At least sparks the most recognizable thick-rimmed harshness to his vision, cinematographer Johnny Derange which is saw in the color tones of high contrast night scenes with orange and teal highlights, find the Revival style. So soon towards the end of the work started, when approximately half the screen allotted dark time, this was done in order to achieve the required aesthetics to the above rightly so. That is to say you get a clear image of the actors’ faces, especially rare in modern cinema as far as recently seen.
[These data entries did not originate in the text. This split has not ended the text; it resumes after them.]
(** * backup-tool: planner, catalog probe and executor, embedded in Rocq

    The development follows the TypeScript sources:
    - [planner.ts]   : the data model and [createPlan];
    - [mongodb.ts]   : [fetchHosts] (the reachability probe);
    - [executorHelpers.ts] : [SSHExecutor] ([ready], [finish], [execute], ...);
    - [executor.ts]  : [execute], the realisation of one plan;
    - [run.ts]       : the coordinator loop around [execute].

    JavaScript objects used as dictionaries ([Record<string, Host>], the
    [ssh] map of a host) are finite maps with string keys: the map holds the
    object's own properties, and [o[k]] is the lookup of the map for every
    key [k] that is not the name of a property of [Object.prototype]
    ([inherited], below).  Time values are integers (milliseconds since the
    epoch); a [Date] holds a time value within [-8.64e15, 8.64e15]
    ([JSDate.validTime]), the range on which [TimeClip] is the identity.
    A [Date] object is a mutable cell; it lives in a heap and is passed by
    reference. *)

From Stdlib Require Import ZArith Lia Bool List Ascii String.
From stdpp Require Import gmap strings list fin_maps.
Import ListNotations.

Local Open Scope string_scope.
Local Open Scope Z_scope.

(** ** ECMAScript time arithmetic ([Date.prototype.setDate] / [setMonth]) *)

Module JSDate.

Definition msPerDay : Z := 86400000.

Definition Day (t : Z) : Z := t / msPerDay.
Definition TimeWithinDay (t : Z) : Z := t mod msPerDay.

Definition isLeap (y : Z) : bool :=
  if negb (y mod 4 =? 0) then false
  else if negb (y mod 100 =? 0) then true
  else if negb (y mod 400 =? 0) then false
  else true.

Definition DaysInYear (y : Z) : Z := if isLeap y then 366 else 365.

Definition DayFromYear (y : Z) : Z :=
  365 * (y - 1970) + (y - 1969) / 4 - (y - 1901) / 100 + (y - 1601) / 400.

Definition TimeFromYear (y : Z) : Z := msPerDay * DayFromYear y.

(** [YearFromTime t] is the largest [y] with [TimeFromYear y <= t]; it is
    searched downwards from an estimate that is never too small. *)
Fixpoint yearDown (fuel : nat) (d y : Z) : Z :=
  match fuel with
  | O => y
  | S n => if DayFromYear y <=? d then y else yearDown n d (y - 1)
  end.

Definition YearFromTime (t : Z) : Z :=
  let d := Day t in
  let est := 1970 + (if 0 <=? d then d / 365 else d / 366) + 1 in
  yearDown (Z.to_nat (Z.abs d / 100000) + 4) d est.

Definition InLeapYear (t : Z) : Z := if isLeap (YearFromTime t) then 1 else 0.

Definition DayWithinYear (t : Z) : Z := Day t - DayFromYear (YearFromTime t).

(** First day (within the year) of month [m] (0 = January). *)
Definition monthStart (m leap : Z) : Z :=
  match m with
  | 0 => 0
  | 1 => 31
  | 2 => 59 + leap
  | 3 => 90 + leap
  | 4 => 120 + leap
  | 5 => 151 + leap
  | 6 => 181 + leap
  | 7 => 212 + leap
  | 8 => 243 + leap
  | 9 => 273 + leap
  | 10 => 304 + leap
  | _ => 334 + leap
  end.
(** * ATC-LLM-Interface: the judgment pipeline

    A shallow embedding of the alignment core of the repository
    (answer parsing, judge gateway, filtering, tournament sorting, policy
    loading and the conflict lifecycle cleaning step) together with the
    properties established for it.

    Conventions of the model.
    - A Python [str] is a [string] holding its UTF-8 encoding.  Searching
      for the answer pattern, removing newlines, decoding JSON and testing
      set membership are exact on this representation; [lower] and [strip]
      act on the ASCII letters and ASCII white space only, which is what
      Python does whenever the value is ASCII.
    - Interpreter resource limits (recursion depth, digit count of integer
      literals) are not part of the model.
    - Log output is not modelled. *)

From Stdlib Require Import ZArith NArith Ascii String List Lia.
From stdpp Require Import base option list strings gmap.

Local Open Scope Z_scope.

(** ** Python string methods used by the parser *)

Module Py.

Definition newline : ascii := "010"%char.

(** [text.replace("\n", "")] *)
Fixpoint remove_newlines (s : string) : string :=
  match s with
  | EmptyString => EmptyString
  | String c s' =>
      if Ascii.eqb c newline then remove_newlines s'
      else String c (remove_newlines s')
  end.

Definition code (c : ascii) : N := N_of_ascii c.

Definition between (lo hi : N) (c : ascii) : bool :=
  ((lo <=? code c) && (code c <=? hi))%N.
(** * GPS Speed Monitor mini server (server.js): model and properties

    The Express handlers of [server.js] are embedded as functions over an
    explicit store: a handler takes the store and the parsed request and
    returns what it sends, what it logs and the new store.

    Values.  What the body and query parsers hand to a handler is an
    inductive type of JSON values, with [Undefined] for a property that
    is not there.  Strings are byte strings; upper-casing and white space
    are those of ASCII.

    Numbers.  A number is NaN, an infinity or a finite decimal
    [m / 10^k].  Arithmetic on finite numbers is exact: rounding to
    binary64, overflow and the sign of zero are outside the model, and so
    are row ids that a double does not hold exactly.

    Store.  The table [violations] is a list of records typed by the
    columns of CREATE TABLE, with the AUTOINCREMENT counter; the
    statements of the driver are functions that return a new store or one
    of the errors the driver raises.  The time of an insert is an input of
    the transition. *)

From Stdlib Require Import ZArith List String Ascii Bool Lia DecimalString.
From Stdlib Require Import Permutation DecimalPos DecimalN Sorted.
Import ListNotations.

Local Open Scope string_scope.
Local Open Scope Z_scope.
Local Set Warnings "-register-all".

(** ** Characters and digit strings *)

Module Chars.

Definition code (c : ascii) : Z := Z.of_nat (nat_of_ascii c).

Definition of_code (z : Z) : ascii := ascii_of_nat (Z.to_nat z).

(** StrWhiteSpaceChar restricted to ASCII: TAB, LF, VT, FF, CR, SP. *)
Definition is_space (c : ascii) : bool :=
  let n := code c in ((9 <=? n) && (n <=? 13)) || (n =? 32).

(** Value of [c] as a digit of the given radix (2 to 36), if it is one. *)
Definition digit_value (radix : Z) (c : ascii) : option Z :=
  let n := code c in
  let v := if (48 <=? n) && (n <=? 57) then n - 48
           else if (97 <=? n) && (n <=? 122) then n - 87
           else if (65 <=? n) && (n <=? 90) then n - 55
           else 99 in
  if v <? radix then Some v else None.

Fixpoint drop_spaces (l : list ascii) : list ascii :=
  match l with
  | c :: l' => if is_space c then drop_spaces l' else l
  | [] => []
  end.

(** Longest run of radix digits at the head of [l], folded into [acc];
    returns the value, the number of digits read and the rest. *)
Fixpoint read_digits (radix : Z) (acc : Z) (n : nat) (l : list ascii)
  : Z * nat * list ascii :=
  match l with
  | c :: l' =>
      match digit_value radix c with
      | Some v => read_digits radix (acc * radix + v) (S n) l'
      | None => (acc, n, l)
      end
  | [] => (acc, n, [])
  end.

Fixpoint starts_with (p l : list ascii) : option (list ascii) :=
  match p, l with
  | [], _ => Some l
  | a :: p', b :: l' => if Ascii.eqb a b then starts_with p' l' else None
  | _ :: _, [] => None
  end.

Definition upper (c : ascii) : ascii :=
  let n := code c in
  if (97 <=? n) && (n <=? 122) then of_code (n - 32) else c.

Definition lower (c : ascii) : ascii :=
  let n := code c in
  if (65 <=? n) && (n <=? 90) then of_code (n + 32) else c.

End Chars.

(** [String.prototype.toUpperCase] on the ASCII letters; other bytes are
    left as they are. *)
Definition toUpperCase (s : string) : string :=
  string_of_list_ascii (map Chars.upper (list_ascii_of_string s)).

(** Decimal digits of a natural number, ["0"] for zero. *)
Definition digits (z : Z) : string :=
  NilEmpty.string_of_uint (N.to_uint (Z.to_N z)).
Sadly, where bloom should shine, the final climatic shootout, he is absent for the majority of the time. While Savannah applies her new gun techniques and the to preacher confronts Big Cat, poor directing attempts unsuccessfully to show the face of Bloom, who stands in the same Common Room trying to see within the actress’s back again. This scene is too horrible to be true. Bloom was however not consistent and the efforts of the filmmakers to integrate him into the narrative can only charm fools.
At this stage of the film, it seems the filmmakers had come to this conclusion concerning Dillahunt and MacDowell’s characters; they totally interpret the essence of the picture. It is not even very surprising since these two heroes are best able to embody the main idea of the picture the American dream Revolves around God, family, guns, drugs and money.